Each line below needs to be printed again exactly.

### Data shown
------------------------------------------------------------------------

Definition set_usage (u : OpenAIUsage)
    (st : anthropicStreamState) : anthropicStreamState :=
  {| st_messageID := st_messageID st; st_model := st_model st;
     st_started := st_started st; st_textBlockIndex := st_textBlockIndex st;
     st_nextBlockIndex := st_nextBlockIndex st;
     st_textBlockStarted := st_textBlockStarted st;
     st_toolBlocks := st_toolBlocks st;
     st_promptTokens := ou_PromptTokens u;
     st_completionTokens := ou_CompletionTokens u |}.

Definition start_message (id model : string)
    (st : anthropicStreamState) : anthropicStreamState :=
  {| st_messageID := id; st_model := model;
     st_started := true; st_textBlockIndex := st_textBlockIndex st;
     st_nextBlockIndex := st_nextBlockIndex st;
     st_textBlockStarted := st_textBlockStarted st;
     st_toolBlocks := st_toolBlocks st;
     st_promptTokens := st_promptTokens st;
     st_completionTokens := st_completionTokens st |}.

(** [mapStopReason] and [generateToolCallID] of the monolith are, word for
    word, [MapStopReason] and [GenerateToolCallID] of the service package. *)
Definition mapStopReason : string -> bool -> string := MapStopReason.
Definition generateToolCallID : Clock -> nat -> string * nat :=
  GenerateToolCallID.

Section Reframer.

Variable clock : Clock.
Variable order : MapRange.
Variable fallbackModel : string.

Definition initial : reframer :=
  {| state :=
       {| st_messageID := ""; st_model := ""; st_started := false;
          st_textBlockIndex := -1; st_nextBlockIndex := 0;
          st_textBlockStarted := false; st_toolBlocks := ∅;
          st_promptTokens := 0; st_completionTokens := 0 |};
     lastFinishReason := None; hasToolCalls := false;
     tick := 0%nat; written := [] |}.
(** C10.  In every state reachable from the initial one, the deque of times
    and the deque of velocities have the same length, and the i-th time and
    the i-th velocity are the elapsed time and the velocity of one and the
    same frame.  Every event either appends the sample of the frame to both
    deques (a frame while recording with elapsed time at most 10), clears
    both (reset), or leaves both unchanged. *)
Theorem history_deques_paired :
  (forall es s, run init es = Some s ->
     length (Deque.to_list (time_data s)) =
     length (Deque.to_list (velocity_data s)) /\
     exists rs, recorded_by s rs) /\
  (forall s e s', handle s e = Some s' ->
     (e = Frame /\ velocity_plot_active s = true /\ current_time s' <= 10 /\
      time_data s' = Deque.append (time_data s) (current_time s') /\
      velocity_data s' = Deque.append (velocity_data s) (velocity s')) \/
     (e = ResetClicked /\
      time_data s' = Deque.clear (time_data s) /\
      velocity_data s' = Deque.clear (velocity_data s)) \/
     (time_data s' = time_data s /\ velocity_data s' = velocity_data s)).
Proof.
  split.
  - intros es s H.
    destruct (run_well_formed es init s well_formed_init H)
      as (_ & _ & _ & rs & Hrt & Hrv).
    split; [|now exists rs].
    now rewrite Hrt, Hrv, !length_map.
  - intros s e s'. apply handle_history.
Qed.

Lemma history_deques_paired_witness :
  exists s, run init [Frame; Frame; MassChanged 2; Frame] = Some s /\
    length (Deque.to_list (time_data s)) =
    length (Deque.to_list (velocity_data s)).
Proof.
  destruct (run init [Frame; Frame; MassChanged 2; Frame]) as [s|] eqn:E.
  - exists s. split; [reflexivity|].
    apply (proj1 history_deques_paired _ _ E).
  - vm_compute in E. discriminate E.
Defined.

(** ** Sample times in insertion order *)

Lemma StronglySorted_snoc (l : list Q) (x : Q) :
  StronglySorted Qle l -> Forall (fun y => y <= x) l ->
  StronglySorted Qle (l ++ [x]).
Proof.
  induction l as [|a l IH]; intros Hs Hall; cbn.
  - repeat constructor.
  - apply StronglySorted_inv in Hs as [Hs Ha].
    inversion Hall as [|? ? Hax Hall']; subst.
    constructor; [now apply IH|].
    apply Forall_app. split; [exact Ha|]. now repeat constructor.
Qed.

Lemma StronglySorted_tl (l : list Q) :
  StronglySorted Qle l -> StronglySorted Qle (tl l).
Proof.
  destruct l as [|a l]; cbn; [auto|].
  intros H. now apply StronglySorted_inv in H.
Qed.

Lemma Forall_tl {A : Type} (P : A -> Prop) (l : list A) :
  Forall P l -> Forall P (tl l).
Proof.
  destruct l; cbn; [auto|]. intros H. now inversion H.
Qed.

------------------------------------------------------------------------

### Solution to the problem
Definition set_usage (u : OpenAIUsage)
    (st : anthropicStreamState) : anthropicStreamState :=
  {| st_messageID := st_messageID st; st_model := st_model st;
     st_started := st_started st; st_textBlockIndex := st_textBlockIndex st;
     st_nextBlockIndex := st_nextBlockIndex st;
     st_textBlockStarted := st_textBlockStarted st;
     st_toolBlocks := st_toolBlocks st;
     st_promptTokens := ou_PromptTokens u;
     st_completionTokens := ou_CompletionTokens u |}.

Definition start_message (id model : string)
    (st : anthropicStreamState) : anthropicStreamState :=
  {| st_messageID := id; st_model := model;
     st_started := true; st_textBlockIndex := st_textBlockIndex st;
     st_nextBlockIndex := st_nextBlockIndex st;
     st_textBlockStarted := st_textBlockStarted st;
     st_toolBlocks := st_toolBlocks st;
     st_promptTokens := st_promptTokens st;
     st_completionTokens := st_completionTokens st |}.

(** [mapStopReason] and [generateToolCallID] of the monolith are, word for
    word, [MapStopReason] and [GenerateToolCallID] of the service package. *)
Definition mapStopReason : string -> bool -> string := MapStopReason.
Definition generateToolCallID : Clock -> nat -> string * nat :=
  GenerateToolCallID.

Section Reframer.

Variable clock : Clock.
Variable order : MapRange.
Variable fallbackModel : string.

Definition initial : reframer :=
  {| state :=
       {| st_messageID := ""; st_model := ""; st_started := false;
          st_textBlockIndex := -1; st_nextBlockIndex := 0;
          st_textBlockStarted := false; st_toolBlocks := ∅;
          st_promptTokens := 0; st_completionTokens := 0 |};
     lastFinishReason := None; hasToolCalls := false;
     tick := 0%nat; written := [] |}.
(** C10.  In every state reachable from the initial one, the deque of times
    and the deque of velocities have the same length, and the i-th time and
    the i-th velocity are the elapsed time and the velocity of one and the
    same frame.  Every event either appends the sample of the frame to both
    deques (a frame while recording with elapsed time at most 10), clears
    both (reset), or leaves both unchanged. *)
Theorem history_deques_paired :
  (forall es s, run init es = Some s ->
     length (Deque.to_list (time_data s)) =
     length (Deque.to_list (velocity_data s)) /\
     exists rs, recorded_by s rs) /\
  (forall s e s', handle s e = Some s' ->
     (e = Frame /\ velocity_plot_active s = true /\ current_time s' <= 10 /\
      time_data s' = Deque.append (time_data s) (current_time s') /\
      velocity_data s' = Deque.append (velocity_data s) (velocity s')) \/
     (e = ResetClicked /\
      time_data s' = Deque.clear (time_data s) /\
      velocity_data s' = Deque.clear (velocity_data s)) \/
     (time_data s' = time_data s /\ velocity_data s' = velocity_data s)).
Proof.
  split.
  - intros es s H.
    destruct (run_well_formed es init s well_formed_init H)
      as (_ & _ & _ & rs & Hrt & Hrv).
    split; [|now exists rs].
    now rewrite Hrt, Hrv, !length_map.
  - intros s e s'. apply handle_history.
Qed.

Lemma history_deques_paired_witness :
  exists s, run init [Frame; Frame; MassChanged 2; Frame] = Some s /\
    length (Deque.to_list (time_data s)) =
    length (Deque.to_list (velocity_data s)).
Proof.
  destruct (run init [Frame; Frame; MassChanged 2; Frame]) as [s|] eqn:E.
  - exists s. split; [reflexivity|].
    apply (proj1 history_deques_paired _ _ E).
  - vm_compute in E. discriminate E.
Defined.

(** ** Sample times in insertion order *)

Lemma StronglySorted_snoc (l : list Q) (x : Q) :
  StronglySorted Qle l -> Forall (fun y => y <= x) l ->
  StronglySorted Qle (l ++ [x]).
Proof.
  induction l as [|a l IH]; intros Hs Hall; cbn.
  - repeat constructor.
  - apply StronglySorted_inv in Hs as [Hs Ha].
    inversion Hall as [|? ? Hax Hall']; subst.
    constructor; [now apply IH|].
    apply Forall_app. split; [exact Ha|]. now repeat constructor.
Qed.

Lemma StronglySorted_tl (l : list Q) :
  StronglySorted Qle l -> StronglySorted Qle (tl l).
Proof.
  destruct l as [|a l]; cbn; [auto|].
  intros H. now apply StronglySorted_inv in H.
Qed.

Lemma Forall_tl {A : Type} (P : A -> Prop) (l : list A) :
  Forall P l -> Forall P (tl l).
Proof.
  destruct l; cbn; [auto|]. intros H. now inversion H.
Qed.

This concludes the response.